6 These may be of particular value in analyzing irregular structures and important bridges. 4. SELECTION OF TYPE OF ANALYSIS FOR BRIDGES a) One or two-span bridges with monolithic abutments The superstructure is likely to respond effectively as a rigid body. Furthermore, lateral stiffness is likely to be controlled by the abutments. A moderately sophisticated dynamic analysis model will not provide more response insight than may be obtained by simple static analysis. b) Long, straight, non-skewed, continuous bridges with uniform supports Although static analysis is likely to provide an adequate measure of expected response, an elastic multi-mode analysis may be preferred for the purpose of assessing lateral displacements and effects of higher modes. The abutment stiffness is likely to dominate response for many of these structures; it is essential to model the abutment stiffness and strength properties correctly if the objective is to obtain a measure of actual seismic response. c) Skewed bridges, curved bridges, and bridges with intermediate hinges Static methods are not likely to provide realistic measures of expected response. Response-spectrum analysis of an elastic model including all significant vibration modes is preferred as a minimum. Tension and compression modes are recommended. d) Long-span bridges and bridges with outriggers or C-bents Vertical response may be significant for these bridges, and it should be considered directly in a response-spectrum analysis of an elastic model that includes all significant vibration modes. The preferred approach is to require that vertical input be considered for all bridges and to combine responses in individual modes using an appropriate combination rule. As described later, vertical input can be included without increasing the analysis effort.
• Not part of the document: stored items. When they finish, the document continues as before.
(** *** Vocabulary for the statements about the remaining tasks *)

(** The shell commands of a log, in order. *)
Fixpoint commands_run (log : list event) : list string :=
  match log with
  | [] => []
  | Run command _ _ :: rest => command :: commands_run rest
  | _ :: rest => commands_run rest
  end.

(** The lines printed, in order. *)
Fixpoint printed (log : list event) : list string :=
  match log with
  | [] => []
  | Stdout text :: rest => text :: printed rest
  | _ :: rest => printed rest
  end.

(** Running [commands] one after the other until one exits non-zero: the
    commands that were started, and the status that stopped the sequence. *)
Fixpoint until_failure (w : world) (commands : list string) : list string * option Z :=
  match commands with
  | [] => ([], None)
  | c :: rest =>
      if (exit_status w c =? 0)%Z
      then let (started, failed) := until_failure w rest in (c :: started, failed)
      else ([c], Some (exit_status w c))
  end.

(** The command [docker_compose] runs for a sub-command. *)
Definition compose (w : world) (command : string) : string :=
  COMPOSE_COMMAND w ++ " " ++ command.

(** The four command lines of [tests]. *)
Definition tests_commands (w : world) : list string :=
  [ compose w "run --entrypoint 'black --check --diff development/ nautobot/ tasks.py' nautobot";
    compose w "run --entrypoint 'flake8 development/ nautobot/ tasks.py' nautobot";
    compose w "run --entrypoint 'hadolint docker/Dockerfile' nautobot";
    compose w "run --entrypoint 'coverage run -m nautobot.core.cli test nautobot --failfast' nautobot" ].

(** A world given by its environment, its files, the exit statuses of its
    commands and the replies of its server. *)
Definition site (env : string -> option string) (dir : string)
    (files : string -> bool) (statuses : string -> Z) (replies : nat -> reply) : world :=
  {| getenv := env;
     file_dirname := dir;
     isfile := files;
     exit_status := statuses;
     probe := replies |}.

(** A task that prints [banner], runs one shell command, and passes on the
    outcome of that command. *)
Definition runs (w : world) (t : task unit) (banner : list string)
    (command : string) (env : list (string * string)) (pty : bool) : Prop :=
  forall log,
    t log =
    (if (exit_status w command =? 0)%Z
     then Return tt
     else Raise (UnexpectedExit (exit_status w command)),
     (log ++ map Stdout banner ++ [Run command env pty])%list).

(** The same through [docker_compose]: the sub-command is announced, prefixed
    with [COMPOSE_COMMAND], and run with PYTHON_VER in its environment. *)
Definition runs_compose (w : world) (t : task unit) (banner : list string)
    (command : string) (pty : bool) : Prop :=
  runs w t
    (banner ++ [("Running docker-compose command " ++ dquote ++ command ++ dquote)%string])%list
    (compose w command) [("PYTHON_VER", PYTHON_VER w)] pty.

(** The pauses that follow each request: for every GET of the log, in order,
    the durations slept after it and before the next GET (or the end). *)
Fixpoint sleeps_until_get (log : list event) : list Z :=
  match log with
  | [] => []
  | Get _ _ :: _ => []
  | Sleep s :: rest => s :: sleeps_until_get rest
  | _ :: rest => sleeps_until_get rest
  end.

Fixpoint delays (log : list event) : list (list Z) :=
  match log with
  | [] => []
  | Get _ _ :: rest => sleeps_until_get rest :: delays rest
  | _ :: rest => delays rest
  end.

(** The pause the loop owes after a reply: one of 5 seconds after a refused
    request, none after any other. *)
Definition delay_due (r : reply) : list Z :=
  match r with
  | Refused => [5%Z]
  | _ => []
  end.

(** Sum of the seconds slept. *)
Definition seconds_slept (log : list event) : Z :=
  fold_right Z.add 0%Z (sleep_durations log).

End Tasks.

(** * Properties *)

Module NavigationFacts.
Import Navigation.

(** C7. Every item of [menu_items] and every button of every item carries at
    least one permission. *)
Theorem permissions_nonempty :
  Forall (fun it => item_permissions it <> []) (all_items menu_items) /\
  Forall (fun b => button_permissions b <> []) (all_buttons menu_items).
Proof.
  split; simpl; repeat constructor; discriminate.
Qed.

(** C8. Siblings never share a weight: the tabs of the tree, the groups of
    each tab and the items of each group have pairwise distinct weights. *)
Theorem sibling_weights_distinct :
  NoDup (map tab_weight menu_items) /\
  Forall (fun tab => NoDup (map group_weight (groups tab))) menu_items /\
  Forall (fun group => NoDup (map item_weight (items group))) (all_groups menu_items).
Proof.
  repeat split; simpl; repeat constructor;
    simpl; intuition discriminate.
Qed.

(** C10. There is one item named "Tenants"; its add button asks for exactly
    "tenancy.add_tag", which is not the tenant permission its import button
    asks for, "tenancy.add_tenant". *)
Theorem tenants_button_permissions :
  exists tenants,
    items_named "Tenants" menu_items = [tenants] /\
    map button_permissions (buttons_of_class NavMenuAddButton tenants)
      = [ [ "tenancy.add_tag" ] ] /\
    map button_permissions (buttons_of_class NavMenuImportButton tenants)
      = [ [ "tenancy.add_tenant" ] ] /\
    "tenancy.add_tag" <> "tenancy.add_tenant".
Proof.
  eexists. split; [reflexivity|].
  split; [reflexivity|]. split; [reflexivity|]. discriminate.
Qed.

End NavigationFacts.

Module TasksFacts.
Import Tasks.
Local Open Scope task_scope.

Section Polling.

Variable w : world.

Lemma requests_made_app (l1 l2 : list event) :
  requests_made (l1 ++ l2) = requests_made l1 + requests_made l2.
Proof.
  unfold requests_made. rewrite filter_app, length_app. reflexivity.
Qed.

Lemma requests_made_retry_blocks (k : nat) : requests_made (retry_blocks k) = k.
Proof.
  induction k as [|k IH]; [reflexivity|].
  change (retry_blocks (S k)) with (retry_block ++ retry_blocks k)%list.
  rewrite requests_made_app, IH. reflexivity.
Qed.

Lemma sleep_durations_app (l1 l2 : list event) :
  sleep_durations (l1 ++ l2) = (sleep_durations l1 ++ sleep_durations l2)%list.
Proof.
  induction l1 as [|e l1 IH]; [reflexivity|].
  destruct e; simpl; rewrite IH; reflexivity.
Qed.

Lemma sleep_durations_retry_blocks (k : nat) :
  sleep_durations (retry_blocks k) = repeat 5%Z k.
Proof.
  induction k as [|k IH]; [reflexivity|].
  simpl. rewrite IH. reflexivity.
Qed.

(** One turn of the loop, by cases on the test and on the reply. *)
Lemma poll_done (max_retries retries : nat) (log : list event) :
  ~ retries < max_retries ->
  poll w max_retries retries log = (Return retries, log).
Proof.
  intros Hge. rewrite poll_equation_1.
  destruct (lt_dec retries max_retries) as [Hlt|Hge']; [contradiction|reflexivity].
Qed.

Lemma poll_turn (max_retries retries : nat) (log : list event) :
  retries < max_retries ->
  poll w max_retries retries log =
  match probe w (requests_made log) with
  | Refused => poll w max_retries (retries + 1) (log ++ retry_block)%list
  | Broken => (Raise RequestException, (log ++ [Get "http://localhost:8080" 300])%list)
  | Answered status_code =>
      if (status_code =? 200)%Z
      then (Return retries,
            (log ++ [Get "http://localhost:8080" 300; Stdout "Nautobot is ready..."])%list)
      else (Raise (invalid_status status_code),
            (log ++ [Get "http://localhost:8080" 300])%list)
  end.
Proof.
  intros Hlt. rewrite poll_equation_1.
  destruct (lt_dec retries max_retries) as [Hlt'|Hge]; [|contradiction].
  cbn [poll_unfold_clause_1].
  unfold bind at 1, try_except_ConnectionError, session_get.
  destruct (probe w (requests_made log)) as [| |status_code].
  - unfold bind, print, sleep, emit, retry_block.
    rewrite <- !app_assoc. reflexivity.
  - reflexivity.
  - destruct (status_code =? 200)%Z.
    + unfold bind, print, emit, ret. rewrite <- app_assoc. reflexivity.
    + reflexivity.
Qed.

(** A run of refused requests advances the counter by as many turns. *)
Lemma poll_refused_run (max_retries k : nat) :
  forall (retries : nat) (log : list event),
    retries + k <= max_retries ->
    (forall j, j < k -> probe w (requests_made log + j) = Refused) ->
    poll w max_retries retries log =
    poll w max_retries (retries + k) (log ++ retry_blocks k)%list.
Proof.
  induction k as [|k IH]; intros retries log Hle Hrefused.
  - rewrite Nat.add_0_r. simpl. rewrite app_nil_r. reflexivity.
  - rewrite poll_turn by lia.
    pose proof (Hrefused 0 ltac:(lia)) as H0. rewrite Nat.add_0_r in H0.
    rewrite H0. rewrite IH.
    + replace (retries + 1 + k) with (retries + S k) by lia.
      change (retry_blocks (S k)) with (retry_block ++ retry_blocks k)%list.
      rewrite <- app_assoc. reflexivity.
    + lia.
    + intros j Hj. rewrite requests_made_app.
      change (requests_made retry_block) with 1.
      replace (requests_made log + 1 + j) with (requests_made log + S j) by lia.
      apply Hrefused. lia.
Qed.

Lemma poll_spec (max_retries : nat) :
  forall (n retries : nat) (log : list event),
    max_retries - retries = n ->
    exists k,
      k <= n /\
      (forall j, j < k -> probe w (requests_made log + j) = Refused) /\
      poll_end w max_retries retries log k (poll w max_retries retries log).
Proof.
  induction n as [|n IH]; intros retries log Hn.
  - exists 0. split; [lia|]. split; [intros j Hj; lia|].
    rewrite poll_done by lia.
    replace (Return retries, log)
      with (Return (retries + 0), (log ++ retry_blocks 0)%list)
      by (rewrite Nat.add_0_r; simpl; rewrite app_nil_r; reflexivity).
    apply End_exhausted. lia.
  - assert (Hlt : retries < max_retries) by lia.
    rewrite (poll_turn _ _ _ Hlt).
    destruct (probe w (requests_made log)) as [| |status_code] eqn:Hprobe.
    + destruct (IH (retries + 1) (log ++ retry_block)%list ltac:(lia))
        as (k & Hk & Hrefused & Hend).
      assert (Hreq : forall j, requests_made (log ++ retry_block) + j
                               = requests_made log + S j).
      { intros j. rewrite requests_made_app.
        change (requests_made retry_block) with 1. lia. }
      exists (S k). split; [lia|]. split.
      * intros [|j] Hj.
        -- rewrite Nat.add_0_r. exact Hprobe.
        -- rewrite <- Hreq. apply Hrefused. lia.
      * change (retry_blocks (S k)) with (retry_block ++ retry_blocks k)%list.
        destruct Hend as [Hge | Hlt' Hp | c Hlt' Hp Hc | Hlt' Hp];
          rewrite <- !app_assoc; try rewrite Hreq in Hp;
          replace (retries + 1 + k) with (retries + S k) by lia.
        -- apply End_exhausted. lia.
        -- apply End_ready; [lia|exact Hp].
        -- apply End_invalid; [lia|exact Hp|exact Hc].
        -- apply End_broken; [lia|exact Hp].
    + exists 0. split; [lia|]. split; [intros j Hj; lia|].
      apply (End_broken w max_retries retries log 0); [lia|].
      rewrite Nat.add_0_r. exact Hprobe.
    + exists 0. split; [lia|]. split; [intros j Hj; lia|].
      destruct (Z.eqb_spec status_code 200) as [->|Hne].
      * replace (Return retries) with (@Return nat (retries + 0))
          by (rewrite Nat.add_0_r; reflexivity).
        apply (End_ready w max_retries retries log 0); [lia|].
        rewrite Nat.add_0_r. exact Hprobe.
      * apply (End_invalid w max_retries retries log 0 status_code); [lia| |exact Hne].
        rewrite Nat.add_0_r. exact Hprobe.
Qed.

(** [start] logs the same three events whether or not the command succeeds. *)
Lemma start_run (log : list event) :
  start w log =
  (if (exit_status w (start_command w) =? 0)%Z
   then Return tt
   else Raise (UnexpectedExit (exit_status w (start_command w))),
   (log ++ start_events w)%list).
Proof.
  unfold start, docker_compose, context_run, print, emit, bind, start_events.
  fold (start_command w).
  rewrite <- !app_assoc. simpl.
  destruct (exit_status w (start_command w) =? 0)%Z; reflexivity.
Qed.

Lemma requests_made_start_events : requests_made (start_events w) = 0.
Proof. reflexivity. Qed.

(** [integration_tests] once the containers are up: the loop, then the test
    on the counter. *)
Lemma integration_tests_started :
  exit_status w (start_command w) = 0%Z ->
  integration_tests w [] =
  match poll w 60 1 (start_events w) with
  | (Return retries, log) =>
      if (60 <=? retries)%nat then (Raise timed_out, log) else (Return tt, log)
  | (Raise e, log) => (Raise e, log)
  end.
Proof.
  intros Hup. unfold integration_tests.
  unfold bind at 1. rewrite start_run, Hup. simpl app.
  cbn [Z.eqb]. unfold bind.
  destruct (poll w 60 1 (start_events w)) as [[retries|e] log]; [|reflexivity].
  destruct (60 <=? retries)%nat; reflexivity.
Qed.

Lemma integration_tests_not_started :
  exit_status w (start_command w) <> 0%Z ->
  integration_tests w [] =
  (Raise (UnexpectedExit (exit_status w (start_command w))), start_events w).
Proof.
  intros Hdown. unfold integration_tests.
  unfold bind at 1. rewrite start_run.
  destruct (Z.eqb_spec (exit_status w (start_command w)) 0); [contradiction|].
  reflexivity.
Qed.

Lemma integration_tests_spec :
  exit_status w (start_command w) = 0%Z ->
  exists k,
    (forall j, j < k -> probe w j = Refused) /\
    run_end w k (integration_tests w []).
Proof.
  intros Hup. rewrite (integration_tests_started Hup).
  destruct (poll_spec 60 59 1 (start_events w) eq_refl) as (k & Hk & Hrefused & Hend).
  rewrite requests_made_start_events in Hrefused.
  exists k. split; [exact Hrefused|].
  destruct Hend as [Hge | Hlt Hp | c Hlt Hp Hc | Hlt Hp];
    try (rewrite requests_made_start_events in Hp; cbn [Nat.add] in Hp).
  - assert (k = 59) as -> by lia. apply Run_timed_out. reflexivity.
  - destruct (Nat.leb_spec 60 (1 + k)); [lia|].
    apply Run_ready; [lia|exact Hp].
  - apply Run_invalid; [lia|exact Hp|exact Hc].
  - apply Run_broken; [lia|exact Hp].
Qed.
7 e) Bridges with dissimilar supporting elements For bridges with dissimilar adjacent supporting elements, a response-spectrum analysis may be useful for gauging global displacement responses. However, the elastic analysis may lead to incorrect estimates of ductility demands. The estimates may be improved by requiring that element stiffness values be properly based on cracked-section properties rater than gross-section properties, as allowed by current practice. Nonetheless, accurate estimates of local ductility demands cannot be obtained consistently by this approach. For structures of this sort, the elastic analysis should be augmented (improved or better) by a non-linear static analysis that can be carried out by hand or by a computer program. f) Bridges with unbalanced spans These structures may be prone to global torsional responses that result in increased flexural deformation demands on some elements. Dynamic analysis is encouraged for such bridges. Studies on buildings suggest that inelastic behavior may result in significant amplification of torsional responses in comparison with quantities obtained by elastic analysis. These findings should applicable to bridge structures as well. g) Long bridges These structures may be subjected to spatial variations of ground motion along the length. Traveling waves also affect response of the long bridges. At first analysis, the assumption of uniform ground motion appears conservative because it forces the entire bridge to vibrate in phase. Spatially varying ground motion produces out-of-phase dynamic response, which tends to cancel the energy. However, for long structures with intermediate expansion joints, the advantages of out-of-phase dynamic response are commonly lost because outof-phase movement is taken up in the expansion joints, so that the assumption of uniform ground motion is reasonable. The spatial variation of the support

8 displacements does produce so called pseudo-static stresses; however, the stresses do not appear to be significant for bridges with a large number of relatively short spans. In contrast, a suspension bridge or a cantilever bridge with only four supports may be sensitive to spatially varying ground motion, because this motion induces vibration modes, such as rocking of the piers, not excited by uniform ground motion.